** Data under study follows **

(** Each operation keeps the identifiers of the catalog, and of the stored
    catalog, pairwise distinct. *)
Lemma unique_step (a : App) (op : AppOp) :
  List.NoDup (ids (sessions a)) ->
  List.NoDup (ids (stored_sessions (localStorage a))) ->
  List.NoDup (ids (sessions (app_step a op))) /\
  List.NoDup (ids (stored_sessions (localStorage (app_step a op)))).
Proof.
  intros Hs Hst.
  assert (Hpersist : forall b,
             List.NoDup (ids (sessions b)) ->
             List.NoDup (ids (stored_sessions (localStorage b))) ->
             List.NoDup (ids (sessions (persist b))) /\
             List.NoDup (ids (stored_sessions (localStorage (persist b))))).
  { intros b Hb Hbs. rewrite sessions_persist, stored_persist.
    split; [exact Hb|].
    destruct (sessions_write (sessions b)) as [valid|] eqn:E; [|exact Hbs].
    apply sessions_write_spec in E as ->. apply NoDup_ids_filter, Hb. }
  unfold app_step. apply Hpersist.
  - destruct op as [n now|i|d n now|sid msgs|sid|r]; try exact Hs.
    + rewrite sessions_handleNewSession.
      destruct (archived_entry a now) as [s|] eqn:E; [|exact Hs].
      apply archived_entry_spec in E as (_ & _ & _ & Hn).
      simpl. apply List.NoDup_cons_iff. split; assumption.
    + rewrite sessions_handleDeleteSession. cbv zeta.
      pose proof (NoDup_ids_filter
                    (fun s => negb (String.eqb (Session.id s) d)) _ Hs) as Hk.
      destruct (bool_decide (sessionId a = Some d)); [|exact Hk].
      destruct (archived_entry a now) as [s|] eqn:E; [|exact Hk].
      apply archived_entry_spec in E as (_ & _ & _ & Hn).
      simpl. apply List.NoDup_cons_iff. split; [|exact Hk].
      intros Hin. apply Hn. eapply ids_filter_incl, Hin.
    + rewrite sessions_page_load. apply NoDup_ids_filter, Hst.
  - destruct op as [n now|i|d n now|sid msgs|sid|r]; try exact Hst.
    + rewrite stored_handleNewSession. exact Hst.
    + rewrite stored_handleDeleteSession. exact Hst.
Qed.

Lemma unique_run (ops : list AppOp) (a : App) :
  List.NoDup (ids (sessions a)) ->
  List.NoDup (ids (stored_sessions (localStorage a))) ->
  List.NoDup (ids (sessions (app_run ops a))) /\
  List.NoDup (ids (stored_sessions (localStorage (app_run ops a)))).
Proof.
  revert a. induction ops as [|op ops IH]; intros a Hs Hst; [split; assumption|].
  destruct (unique_step a op Hs Hst) as [H1 H2]. apply IH; assumption.
Qed.

Lemma deleted_id_filtered (d : string) (l : list Session.t) :
  ~ In d (ids (List.filter (fun s => negb (String.eqb (Session.id s) d)) l)).
Proof.
  unfold ids. rewrite List.in_map_iff. intros (s & Hi & Hs).
  apply List.filter_In in Hs as [_ Hs].
  rewrite Hi, String.eqb_refl in Hs. discriminate.
Qed.

(** C10. Starting from a browser storage whose catalog has pairwise
    distinct identifiers (in particular from an empty storage), no
    sequence of session operations and reloads leads to a catalog with
    two entries of the same identifier: new-session creation archives the
    current session only when no entry carries its identifier. Deleting
    an identifier that is listed in the catalog leaves no entry with that
    identifier. *)
Theorem C10_catalog_ids_unique :
  forall (stor : Storage) (ops : list AppOp) (d newSessionId now : string),
    List.NoDup (ids (stored_sessions stor)) ->
    let a := app_run ops (mount stor) in
    List.NoDup (ids (sessions a)) /\
    List.NoDup (ids (sessions (handleNewSession a newSessionId now a))) /\
    (In d (ids (sessions a)) ->
     ~ In d (ids (sessions (handleDeleteSession a d newSessionId now)))).
Proof.
  intros stor ops d n now Hstor a.
  assert (Hinv : List.NoDup (ids (sessions a)) /\
                 List.NoDup (ids (stored_sessions (localStorage a)))).
  { subst a. apply unique_run.
    - rewrite sessions_mount. apply NoDup_ids_filter, Hstor.
    - exact Hstor. }
  destruct Hinv as [Hs Hst]. split; [exact Hs|]. split.
  - rewrite sessions_handleNewSession.
    destruct (archived_entry a now) as [s|] eqn:E; [|exact Hs].
    apply archived_entry_spec in E as (_ & _ & _ & Hn).
    simpl. apply List.NoDup_cons_iff. split; assumption.
  - intros Hd. rewrite sessions_handleDeleteSession. cbv zeta.
    destruct (bool_decide (sessionId a = Some d)) eqn:Hcur;
      [|apply deleted_id_filtered].
    destruct (archived_entry a now) as [s|] eqn:E;
      [|apply deleted_id_filtered].
    apply archived_entry_spec in E as (_ & Hid & _ & Hn).
    apply bool_decide_eq_true in Hcur. rewrite Hcur in Hid.
    injection Hid as Hid. exfalso. apply Hn. rewrite <- Hid. exact Hd.
Qed.

Lemma C10_catalog_ids_unique_witness :
  List.NoDup (ids (stored_sessions storage_empty)) /\
  ids (sessions (app_run sample_ops (mount storage_empty))) = ["s2"; "s1"] /\
  List.NoDup (ids (sessions (app_run sample_ops (mount storage_empty)))) /\
  ~ In "s1"
      (ids (sessions
              (handleDeleteSession (app_run sample_ops (mount storage_empty))
                 "s1" "s4" "2026-01-01T12:00:00.000Z"))).
Proof.
  pose proof (C10_catalog_ids_unique storage_empty sample_ops
                "s1" "s4" "2026-01-01T12:00:00.000Z" (List.NoDup_nil _)) as H.
  cbv zeta in H. destruct H as (H1 & _ & H3).
  split; [constructor|]. split; [vm_compute; reflexivity|].
  split; [exact H1|].
  apply H3. vm_compute. right. left. reflexivity.
Defined.

(** ** One conversational turn *)

Section Turns.

Variable removeMd : string -> string.

Lemma submit_while_loading (c : Chat) (a : App) :
  isLoading c = true -> handleSendMessage_submit c a = (c, a, None).
Proof.
  intros H. unfold handleSendMessage_submit. rewrite H, orb_true_r.
  reflexivity.
Qed.

(** An event other than the settling of a turn leaves [isLoading] set and
    dispatches nothing. *)
Lemma loading_step (s : Chat * App) (e : ChatEvent) :
  is_settle e = false -> isLoading (fst s) = true ->
  exists s', chat_step removeMd s e = (s', []) /\ isLoading (fst s') = true.
Proof.
  destruct s as [c a]. simpl. intros He Hl.
  destruct e; try discriminate; simpl;
    try (eexists; split; [reflexivity|exact Hl]).
  - unfold handleResult. destruct (Js.nonempty finalTranscript);
      eexists; (split; [reflexivity|exact Hl]).
  - unfold toggleListening.
    destruct (negb (recognition c)); [|destruct (isListening c)];
      eexists; (split; [reflexivity|exact Hl]).
  - rewrite (submit_while_loading c a Hl).
    eexists; split; [reflexivity|exact Hl].
Qed.

Lemma loading_run (evs : list ChatEvent) (s : Chat * App) :
  forallb (fun e => negb (is_settle e)) evs = true ->
  isLoading (fst s) = true ->
  exists s', chat_run removeMd evs s = (s', []) /\ isLoading (fst s') = true.
Proof.
  revert s. induction evs as [|e evs IH]; intros s Hevs Hl.
  - exists s. split; [reflexivity|exact Hl].
  - simpl in Hevs. apply andb_prop in Hevs as [He Hevs].
    apply negb_true_iff in He.
    destruct (loading_step s e He Hl) as (s1 & Hs1 & Hl1).
    destruct (IH s1 Hevs Hl1) as (s2 & Hs2 & Hl2).
    exists s2. split; [|exact Hl2].
    cbn [chat_run]. rewrite Hs1, Hs2. reflexivity.
Qed.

** End of Data under study **

### What to do
Count how many lines of the entries contain the word "leaves"; only the number should appear in the reply.

### Solved exercise
2